Source data |
.....

(* ===== verification/Applications.v ===== *)
(** The applications of the service together ([service/skeleton.cpp],
    [service/implementation.cpp], [service/session/], [proxy_provider.cpp],
    [fusion_provider.cpp], [state_tracking_provider.h], [engine.cpp], [provider.cpp]):
    requests for sessions, the methods applications call on them, the applications that
    leave the bus, and the engine with its providers.  Each session drives them through a
    proxy and a fusion of its own, the tracking wrappers and the providers' own controllers,
    four layers of reference counts; the states of the wrappers drive the engine, and the
    engine resets the counts. *)
From Stdlib Require Import ZArith Lia SpecFloat.
From stdpp Require Import base gmap strings list fin_maps.
From S2P Require Import Prelude Geometry UpdatePolicy Provider Property Settings Fusion Engine Session Serving Service.
Local Open Scope Z_scope.
#[local] Set Warnings "-clear-no-such-hyp".

Module Applications.
Import Controller Session.Session Serving.Serving.

(** * From a session to the engine *)

(** What the calls of one session reach: the counters of its fusion's controller, and the
    engine with the providers. *)
Record Reach (S : Type) : Type := MkReach { own : Counters; reached : Engine.Engine S }.
Arguments MkReach {S}.
Arguments own {S}.
Arguments reached {S}.

(** A call of the session's controller on the proxy. *)
Definition call_on {W} (i : Instance W) (c : Call) : M W unit :=
  match c with
  | Start Position => i_start_position i
  | Stop Position => i_stop_position i
  | Start Heading => i_start_heading i
  | Stop Heading => i_stop_heading i
  | Start Velocity => i_start_velocity i
  | Stop Velocity => i_stop_velocity i
  end.

Section Reach.
Context {S : Type} `{CP : !CoreProperty} `{BO : !BoostOptional} `{HS : !Settings S} `{HL : !SettingsLaws S Engine.engine_key}.
Variable requirements : address -> Z.

(** The functions of the providers do not throw here. *)
Definition no_reaction (e : Engine.Event) : option exn := None.

Definition own_cell : Cell (Reach S) Counters := MkCell own (fun cs w => MkReach cs (reached w)).
Definition engine_cell : Cell (Reach S) (Engine.Engine S) := MkCell reached (fun e w => MkReach (own w) e).

(** A statement on the engine and its providers. *)
Definition on_engine {A} (m : M (Engine.Engine S) A) : M (Reach S) A := fun w =>
  let (r, e) := m (reached w) in (r, MkReach (own w) e).

(** The controller of a tracked provider, as the fusion calls it. *)
Definition provider_controller (a : address) : Controller (Reach S) :=
  let c := Engine.provider_controller requirements no_reaction a in
  let i := instance c in
  MkController
    (MkInstance (on_engine (i_start_position i)) (on_engine (i_stop_position i)) (on_engine (i_start_heading i))
                (on_engine (i_stop_heading i)) (on_engine (i_start_velocity i)) (on_engine (i_stop_velocity i)))
    (focus engine_cell (position_updates_counter c)) (focus engine_cell (heading_updates_counter c))
    (focus engine_cell (velocity_updates_counter c)).

(** The session's fusion provider over the set [bag], behind its own controller, and the
    proxy whose three selected providers it is. *)
Definition fusion_controller (bag : list address) : Controller (Reach S) :=
  controller_at own_cell (Fusion.fusion_instance bag provider_controller).
Definition proxy_of (bag : list address) : Instance (Reach S) :=
  Proxy.proxy_instance (fusion_controller bag) (fusion_controller bag) (fusion_controller bag).

Definition perform (bag : list address) (cs : list Call) : M (Reach S) unit := for_each cs (call_on (proxy_of bag)).

(** ** What performing calls reaches *)

Lemma start_on_engine (c : Cell (Engine.Engine S) Z) (m : M (Engine.Engine S) unit) w :
  start_updates (focus engine_cell c) (on_engine m) w = on_engine (start_updates c m) w.
Proof.
  destruct w as [cs e]. unfold start_updates, increment, on_engine, when. unfold_m. simpl.
  by repeat (case_bool; simpl).
Qed.
Lemma stop_on_engine (c : Cell (Engine.Engine S) Z) (m : M (Engine.Engine S) unit) w :
  stop_updates (focus engine_cell c) (on_engine m) w = on_engine (stop_updates c m) w.
Proof.
  destruct w as [cs e]. unfold stop_updates, decrement, on_engine, when. unfold_m. simpl.
  by repeat (case_bool; simpl).
Qed.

.....

What you need to do | Set down the lines above exactly as written. Begin at the line containing "start_updates (focus engine_cell" and stop after the last line.

Response box |
  start_updates (focus engine_cell c) (on_engine m) w = on_engine (start_updates c m) w.
Proof.
  destruct w as [cs e]. unfold start_updates, increment, on_engine, when. unfold_m. simpl.
  by repeat (case_bool; simpl).
Qed.
Lemma stop_on_engine (c : Cell (Engine.Engine S) Z) (m : M (Engine.Engine S) unit) w :
  stop_updates (focus engine_cell c) (on_engine m) w = on_engine (stop_updates c m) w.
Proof.
  destruct w as [cs e]. unfold stop_updates, decrement, on_engine, when. unfold_m. simpl.
  by repeat (case_bool; simpl).
Qed.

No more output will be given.